Francis Rohmer Neurology Epilepsy Units, National Institute of Health and Medical Research 1258, Federation of Translational Medicine of Strasbourg, Strasbourg University, Strasbourg, France.
New York University Grossman School of Medicine and NYU Langone Health, New York, New York, USA.
Epilepsia. 2022 Jun;63(6):1475-1499. doi: 10.1111/epi.17236. Epub 2022 May 3.
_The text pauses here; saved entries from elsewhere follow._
(* ===== verification/RancherSession.v ===== *)
(** * RancherSession: internal/controller/ranchersession_controller.go

    The reconciler that connects the cluster to Rancher for a limited time: it finds
    or creates the Rancher cluster, applies the import manifest, waits for the agent,
    enforces the time to live and cleans up.

    A method called on a nil [*HTTPClient] panics, so a handler returns [None] when
    it panics and [Some] outcome otherwise. *)

From Stdlib Require Import ZArith Lia.
From stdpp Require Import base list strings gmap.
From S2P Require Import Prelude Effects GoLib K8s ApiTypes HealthScore Clients Operator.

Local Open Scope Z_scope.
Local Open Scope prog_scope.

Definition rancherFinalizer : string := "losant.io/rancher-cleanup".
Definition cattleSystemNamespace : string := "cattle-system".
Definition cattleAgentDeployment : string := "cattle-cluster-agent".
Definition agentPollInterval : Z := 5 * Second.
Definition agentReadyTimeout : Z := 120 * Second.
Definition rancherErrorRequeueWait : Z := 30 * Second.
Definition rancherConditionAPIReachable : string := "RancherAPIReachable".

(** A handler: it may panic. *)
Abbreviation handler := (oprog (option outcome)).

Definition return_ (r : Result) (e : option error) : handler := Ret (Some (r, e)).

(** After a write: its error ends the handler, otherwise it goes on. *)
Definition or_return (err : option error) (k : handler) : handler :=
  match err with Some e => return_ done_result (Some e) | None => k end.

(** A method of the interface value; on a nil pointer it panics. *)
Definition call_rancher (rc : rancher_impl) (o : rancher_op) (k : rancher_ans o -> handler) : handler :=
  match rc with
  | RNilHTTP => Ret None
  | rc => let* r := do_call (CallRancher rc o) in k r
  end.

Section Session.
Context `{L : K8sLib} (pem_ok : string -> bool).

(** The reconciler: whether a client was injected. *)
Record RancherSessionReconciler := mkRSR { rr_RancherClient : bool }.

Definition setRancherCondition (rs : RancherSession) (condType status reason message : string) : RancherSession :=
  rs_with_Conditions rs (SetStatusCondition (rs_Conditions (rs_Status rs))
    (mkCond condType status (om_Generation (rs_Meta rs)) reason message)).

Definition setFailed (rs : RancherSession) (reason message : string) : handler :=
  let rs := rs_with_Phase rs PhaseFailed in
  let rs := rs_with_Message rs message in
  let rs := setRancherCondition rs rancherConditionAPIReachable ConditionFalse reason message in
  let* err := do_call (StatusUpdateRancherSession rs) in
  or_return err (return_ done_result None).

Definition setAPIUnreachable (rs : RancherSession) (reason message : string) : handler :=
  let rs := setRancherCondition rs rancherConditionAPIReachable ConditionFalse reason message in
  let rs := rs_with_Message rs message in
  let* err := do_call (StatusUpdateRancherSession rs) in
  or_return err (return_ (requeue_after rancherErrorRequeueWait) None).

Definition credentials_key (rs : RancherSession) : NamespacedName :=
  mkNN (sr_Namespace (CredentialsSecretRef (rs_Spec rs))) (sr_Name (CredentialsSecretRef (rs_Spec rs))).

(** An interface value without error, or an error together with the value it comes
    with: the nil interface after a failed Get, a nil pointer in a non-nil interface
    after a failed NewHTTPClient. *)
Inductive built := Built (rc : rancher_impl) | NotBuilt (rc : option rancher_impl) (e : error).

Definition rancherClient (r : RancherSessionReconciler) (rs : RancherSession) : oprog built :=
  if rr_RancherClient r then Ret (Built RInjected)
  else
    let* got := do_call (GetSecret (credentials_key rs)) in
    match got with
    | Err e => Ret (NotBuilt None (wrapf "read credentials secret: " e ""))
    | Ok secret =>
        match NewRancherHTTPClient pem_ok secret with
        | Err e => Ret (NotBuilt (Some RNilHTTP) e)
        | Ok c => Ret (Built (RHTTP c))
        end
    end.

Definition deleteNamespace (name : string) : oprog (option error) :=
  let* err := do_call (DeleteNamespace name) in
  match err with
  | Some e => if IsNotFound e then Ret None else Ret (Some (wrapf ("delete namespace " +:+ name +:+ ": ") e ""))
  | None => Ret None
  end.

Definition removeFinalizer (rs : RancherSession) : handler :=
  let rs := rs_with_finalizers rs (RemoveFinalizer (om_Finalizers (rs_Meta rs)) rancherFinalizer) in
  let* err := do_call (UpdateRancherSession rs) in
  or_return err (return_ done_result None).

(** ** The import manifest *)

(** The loop over the documents. *)
Fixpoint apply_documents (docs : manifest_stream) : oprog (option error) :=
  match docs with
  | DocEOF => Ret None
  | DocError e => Ret (Some (wrapf "decode manifest document: " e ""))
  | DocObj o rest =>
      if decide (u_Kind o = "") then apply_documents rest
      else
        let* err := do_call (ApplyObject o) in
        match err with
        | Some e => Ret (Some (wrapf ("apply " +:+ u_Kind o +:+ " " +:+ u_Namespace o +:+ "/" +:+ u_Name o +:+ ": ") e ""))
        | None => apply_documents rest
        end
  end.

Definition applyManifest (rs : RancherSession) (manifestURL : string) : oprog (option error) :=
  let* got := do_call (GetSecret (credentials_key rs)) in
  match got with
  | Err e => Ret (Some (wrapf "read credentials secret: " e ""))
  | Ok secret =>
      let caData := default "" (sec_Data secret !! "RANCHER_CA") in
      let* resp := do_call (FetchManifest caData manifestURL) in
      match resp with
      | FetchBadRequest e => Ret (Some (wrapf "build manifest request: " e ""))
      | FetchFailed e => Ret (Some (wrapf "fetch manifest: " e ""))
      | FetchStatus code body =>
          if 400 <=? code then Ret (Some (Errorf ("fetch manifest: status " +:+ Itoa code)))
          else
            match body with
            | Err e => Ret (Some (wrapf "read manifest body: " e ""))
            | Ok docs => apply_documents docs
            end
      end
  end.

(** ** Connecting *)

(** From the registration token on, for a known cluster. *)
Definition connect_cluster (rs : RancherSession) (rc : rancher_impl) (clusterID : string) : handler :=
  let rs := rs_with_ClusterID rs clusterID in
  call_rancher rc (GetRegistrationToken clusterID) (fun token =>
  match token with
  | Err e => setAPIUnreachable rs "GetTokenFailed" (Error e)
  | Ok manifestURL =>
      let* applied := applyManifest rs manifestURL in
      match applied with
      | Some e => setFailed rs "ManifestApplyFailed" (Error e)
      | None =>
          let* now := do_call Now in
          let rs := rs_with_ManifestApplied rs true in
          let rs := rs_with_times rs (Some now) (Some (now + agentReadyTimeout)) in
          let rs := setRancherCondition rs rancherConditionAPIReachable ConditionTrue "APIReachable"
                      "Rancher API reachable" in
          let* err := do_call (StatusUpdateRancherSession rs) in
          or_return err (return_ (requeue_after agentPollInterval) None)
      end
  end).

Definition displayName (rs : RancherSession) : string :=
  if decide (ClusterDisplayName (rs_Spec rs) = "") then om_Name (rs_Meta rs) else ClusterDisplayName (rs_Spec rs).

Definition handleConnect (rs : RancherSession) (rc : rancher_impl) : handler :=
  let rs := rs_with_Phase rs PhaseConnecting in
  let* err := do_call (StatusUpdateRancherSession rs) in
  or_return err (
    call_rancher rc (FindCluster (displayName rs)) (fun found =>
    match found with
    | Err e => setAPIUnreachable rs "FindClusterFailed" (Error e)
    | Ok (clusterID, true) => connect_cluster rs rc clusterID
    | Ok (_, false) =>
        call_rancher rc (CreateCluster (displayName rs)) (fun created =>
        match created with
        | Err e => setAPIUnreachable rs "CreateClusterFailed" (Error e)
        | Ok clusterID => connect_cluster rs rc clusterID
        end)
    end)).

(** ** Waiting for the agent *)

Definition timeout_message : string := "cattle-cluster-agent did not become ready within 2m0s".

(** [time.Duration(ttlSeconds) * time.Second], an int64 product. *)
Definition ttl_duration (ttlSeconds : Z) : Z := wrap64 (ttlSeconds * Second).

(** Whether an expiry time is set and has passed; the clock is read only when it is set. *)
Definition expired (at_ : mtime) : oprog bool :=
  match at_ with
  | None => Ret false
  | Some t => let* now := do_call Now in Ret (After now t)
  end.

Definition poll_deployment (rs : RancherSession) : handler :=
  let* got := do_call (GetDeployment (mkNN cattleSystemNamespace cattleAgentDeployment)) in
  match got with
  | Err e => if IsNotFound e then return_ (requeue_after agentPollInterval) None else return_ done_result (Some e)
  | Ok dep =>
      if dep_AvailableReplicas dep =? 0 then return_ (requeue_after agentPollInterval) None
      else
        let* now := do_call Now in
        let ttl := ttl_duration (TTLSeconds (rs_Spec rs)) in
        let rs := rs_with_Phase rs PhaseConnected in
        let rs := rs_with_times rs (Some now) (Some (now + ttl)) in
        let rs := setRancherCondition rs rancherConditionAPIReachable ConditionTrue "Connected"
                    "Rancher session established" in
        let* err := do_call (StatusUpdateRancherSession rs) in
        or_return err (return_ (requeue_after ttl) None)
  end.

Definition pollAgentReady (rs : RancherSession) : handler :=
  let* late := expired (ExpiresAt (rs_Status rs)) in
  if late then setFailed rs "AgentReadyTimeout" timeout_message else poll_deployment rs.

(** ** Disconnecting *)

(** From the deletion of the namespace on. *)
Definition cleanup_local (rs : RancherSession) : handler :=
  let* err := deleteNamespace cattleSystemNamespace in
  or_return err (
    let rs := rs_with_Phase rs PhaseDisconnected in
    let rs := rs_with_Message rs "session disconnected" in
    let* err := do_call (StatusUpdateRancherSession rs) in
    or_return err (
      if negb (IsZero (om_DeletionTimestamp (rs_Meta rs))) then removeFinalizer rs
      else return_ done_result None)).

Definition runCleanup (rs : RancherSession) (rc : rancher_impl) : handler :=
  let rs := rs_with_Phase rs PhaseDisconnecting in
  let* err := do_call (StatusUpdateRancherSession rs) in
  or_return err (
    if decide (RancherClusterID (rs_Status rs) <> "") then
      call_rancher rc (DeleteCluster (RancherClusterID (rs_Status rs))) (fun err =>
      match err with
      | Some e => setAPIUnreachable rs "DeleteClusterFailed" (Error e)
      | None => cleanup_local rs
      end)
    else cleanup_local rs).

(** ** A connected session *)

(** The requeue at the remaining time to live. *)
Definition requeue_remaining (rs : RancherSession) : handler :=
  match ExpiresAt (rs_Status rs) with
  | Some t =>
      let* now := do_call Now in
      if 0 <? Until t now then return_ (requeue_after (Until t now)) None else return_ done_result None
  | None => return_ done_result None
  end.

Definition handleConnected (rs : RancherSession) (rc : rancher_impl) : handler :=
  let* late := expired (ExpiresAt (rs_Status rs)) in
  if late then runCleanup rs rc
  else if decide (RancherClusterID (rs_Status rs) <> "") then
    call_rancher rc (GetCluster (RancherClusterID (rs_Status rs))) (fun err =>
    match err with
    | Some e => if Is e KRancherNotFound then runCleanup rs rc
                else setAPIUnreachable rs "GetClusterFailed" (Error e)
    | None => requeue_remaining rs
    end)
  else requeue_remaining rs.

Definition handleDisconnect (r : RancherSessionReconciler) (rs : RancherSession) : handler :=
  if negb (ContainsFinalizer (om_Finalizers (rs_Meta rs)) rancherFinalizer) then return_ done_result None
  else
    let* client := rancherClient r rs in
    match (match client with Built rc => Some rc | NotBuilt rc _ => rc end) with
    | Some rc =>
        let* cleaned := runCleanup rs rc in
        match cleaned with
        | None => Ret None
        | Some (_, Some e) => return_ done_result (Some e)
        | Some (_, None) => return_ done_result None
        end
    | None =>
        let* err := deleteNamespace cattleSystemNamespace in
        or_return err (removeFinalizer rs)
    end.

(** ** Reconcile *)

(** The switch on the phase. *)
Definition by_phase (rs : RancherSession) (rc : rancher_impl) : handler :=
  let phase := rs_Phase (rs_Status rs) in
  if decide (phase = "") then handleConnect rs rc
  else if decide (phase = PhaseConnecting) then
    if ManifestApplied (rs_Status rs) then pollAgentReady rs else handleConnect rs rc
  else if decide (phase = PhaseConnected) then handleConnected rs rc
  else return_ done_result None.

(** Reconcile after the object was read. *)
Definition reconcile_session (r : RancherSessionReconciler) (rs : RancherSession) : handler :=
  if negb (IsZero (om_DeletionTimestamp (rs_Meta rs))) then handleDisconnect r rs
  else
    let '(finalizers, added) := AddFinalizer (om_Finalizers (rs_Meta rs)) rancherFinalizer in
    if added then
      let* err := do_call (UpdateRancherSession (rs_with_finalizers rs finalizers)) in
      or_return err (return_ requeue_now None)
    else if rs_Suspend (rs_Spec rs) then return_ done_result None
    else
      let* client := rancherClient r rs in
      match client with
      | NotBuilt _ e => setFailed rs "InvalidSecret" (Error e)
      | Built rc => by_phase rs rc
      end.

Definition RancherSession_Reconcile (r : RancherSessionReconciler) (key : NamespacedName) : handler :=
  let* got := do_call (GetRancherSession key) in
  match got with
  | Err e => if IsNotFound e then return_ done_result None else return_ done_result (Some e)
  | Ok rs => reconcile_session r rs
  end.

End Session.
In 2017, the International League Against Epilepsy (ILAE) Classification of Epilepsies described the "genetic generalized epilepsies" (GGEs), which contained the "idiopathic generalized epilepsies" (IGEs). The goal of this paper is to delineate the four syndromes comprising the IGEs, namely childhood absence epilepsy, juvenile absence epilepsy, juvenile myoclonic epilepsy, and epilepsy with generalized tonic-clonic seizures alone. We provide updated diagnostic criteria for these IGE syndromes determined by the expert consensus opinion of the ILAE's Task Force on Nosology and Definitions (2017-2021) and international external experts outside our Task Force. We incorporate current knowledge from recent advances in genetic, imaging, and electroencephalographic studies, together with current terminology and classification of seizures and epilepsies. Patients that do not fulfill criteria for one of these syndromes, but that have one, or a combination, of the following generalized seizure types: absence, myoclonic, tonic-clonic and myoclonic-tonic-clonic seizures, with 2.5-5.5 Hz generalized spike-wave should be classified as having GGE. Recognizing these four IGE syndromes as a special grouping among the GGEs is helpful, as they carry prognostic and therapeutic implications.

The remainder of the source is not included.